The conversion of nitrite to nitrate is observed in a process named Nitrification. It is an aerobic process. When ammonia oxidizes to nitrite biologically and then the nitrite converts to nitrate by oxidation, the process is known as nitrification. One of the most important stages in the nitrogen cycle is nitrification. Nitrification is carried out by archaea and autotrophic bacteria. After the ammonia oxidation, the next step is nitrite oxidation where the bacteria oxidize nitrite into nitrate. Such bacteria are Proteobacteria, Nitrospinae, Chloroflexi and Nitrospirae. These bacteria are found in geothermal springs, soli, marine ecosystems, and freshwater. 

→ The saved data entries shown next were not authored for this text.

(** [qr := quicvarint.NewReader(p.r)]: the parser's reader, byte by byte. *)
#[export] Instance frameParser_ByteReader : ByteReader (frameParser H) :=
  on_r ReadByte.

(** [p.closeConn(code, reason)]; the value it returns is not used. *)
Definition closeConn (code : Z) (reason : string) : M (frameParser H) unit :=
  modify (add_closeConn_call (code, reason)).

Definition call_handler (h : unknownFrameHandlerFunc H) (t : FrameType)
    (e : option error) : M (frameParser H) (bool * option error) := fun p =>
  let (res, hs) := h t e (handler_state p) in
  (Ok res, set_handler_state hs p).

(** What follows a call of the callback, on both paths:
    [if err != nil { return nil, err }; if hijacked { return nil, errHijacked }]. *)
Definition after_handler (res : bool * option error) : M (frameParser H) unit :=
  match res.2 with
  | Some err => fail err
  | None => if res.1 then fail errHijacked else ret tt
  end.

(** [io.CopyN(io.Discard, qr, int64(l))] *)
Definition skip (l : Z) : M (frameParser H) (option frame) :=
  let* _ := on_r (io_ops.CopyN_Discard (int64 l)) in
  ret None.

(** The callback, when one is registered, and the two tests after it. *)
Definition consult (t : FrameType) (e : option error) : M (frameParser H) unit :=
  let* p := get in
  match unknownFrameHandler p with
  | Some h => let* res := call_handler h t e in after_handler res
  | None => ret tt
  end.

(** One turn of the [for] loop of [ParseNext]: first the part that
    follows a type tag [t], then the turn itself. *)
Definition after_type (t : FrameType) : M (frameParser H) (option frame) :=
  let* _ := if t >? 0xd then consult t None else ret tt in
  let* l := quicvarint.Read in
  if t =? 0x0 then ret (Some (FData {| data_Length := l |}))
  else if t =? 0x1 then ret (Some (FHeaders {| headers_Length := l |}))
  else if t =? 0x4 then
    let* f := on_r (parseSettingsFrame l) in ret (Some (FSettings f))
  else if t =? 0x3 then skip l (* CANCEL_PUSH *)
  else if t =? 0x5 then skip l (* PUSH_PROMISE *)
  else if t =? 0x7 then
    let* f := parseGoAwayFrame l in ret (Some (FGoAway f))
  else if t =? 0xd then skip l (* MAX_PUSH_ID *)
  else if (t =? 0x2) || (t =? 0x6) || (t =? 0x8) || (t =? 0x9) then
    let* _ := closeConn ErrCodeFrameUnexpected "" in
    fail (ErrReservedFrameType t)
  else skip l.

Definition ParseNext_body : M (frameParser H) (option frame) := fun p =>
  match quicvarint.Read p with
  | (Err err, p) => (let* _ := consult 0 (Some err) in fail err) p
  | (Ok t, p) => after_type t p
  end.

Lemma frameParser_ReadByte_Ok (p : frameParser H) (x : byte) (p' : frameParser H) :
  ReadByte p = (Ok x, p') -> length (data (r p)) = S (length (data (r p'))).
Proof.
  unfold ReadByte, frameParser_ByteReader, on_r.
  destruct (ReadByte (r p)) as [y r'] eqn:E. intros [= -> <-]. simpl.
  exact (stream_ReadByte_Ok _ _ _ E).
Qed.

Lemma frameParser_ReadByte_Err (p : frameParser H) (e : error) (p' : frameParser H) :
  ReadByte p = (Err e, p') -> length (data (r p')) = length (data (r p)).
Proof.
  unfold ReadByte, frameParser_ByteReader, on_r.
  destruct (ReadByte (r p)) as [y r'] eqn:E. intros [= -> <-]. simpl.
  exact (stream_ReadByte_Err _ _ _ E).
Qed.

#[export] Instance frameParser_Remaining : Remaining (frameParser H) :=
  {| remaining p := length (data (r p));
     ReadByte_Ok := frameParser_ReadByte_Ok;
     ReadByte_Err := frameParser_ReadByte_Err |}.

Occurrence and Availability

Nitrates are majorly found on earth as huge deposits of salts, particularly nitratine, which is a source of sodium nitrate. Nitrifying bacteria and other species produce nitrates in the natural environment by using urea and ammonia as a source of nitrogen. By various fermentation processes, urine and dung were also used to produce nitrate and used as gunpowder in historical times. In the atmosphere rich in oxygen and nitrogen when hit with lightning strikes, a mixture of oxides of nitrogen are formed which produces nitrate ions. These nitrate ions are then rained down from the atmosphere. Industrially, nitrate ions are prepared by nitric acid.

Conclusion

Nitrates are found in groundwater and surface levels which generally do not affect our health but if the levels of nitrate are high, it has adverse effects on us. Due to improper well construction, overuse of fertilizers, improper well location, or improper disposal of animal or human waste nitrate levels gets high in well waters. Heating or boiling of the nitrate-rich water will not remove nitrate as due to evaporation of water, water levels in the solution may decrease which in turn makes the solution more concentrated in nitrate. Through chlorination (chemical disinfection) or mechanical filters, nitrate can not be removed from the water. Nitrate treatment processes like reverse osmosis, ion exchange, and distillation can successfully remove nitrate from water.

Do You Know?

1. Few of the identifiers of nitrate are PubChem CID 943, ChemSpider 918, and CAS number 14797-55-8.

2. Nitrates are canonicalized compounds.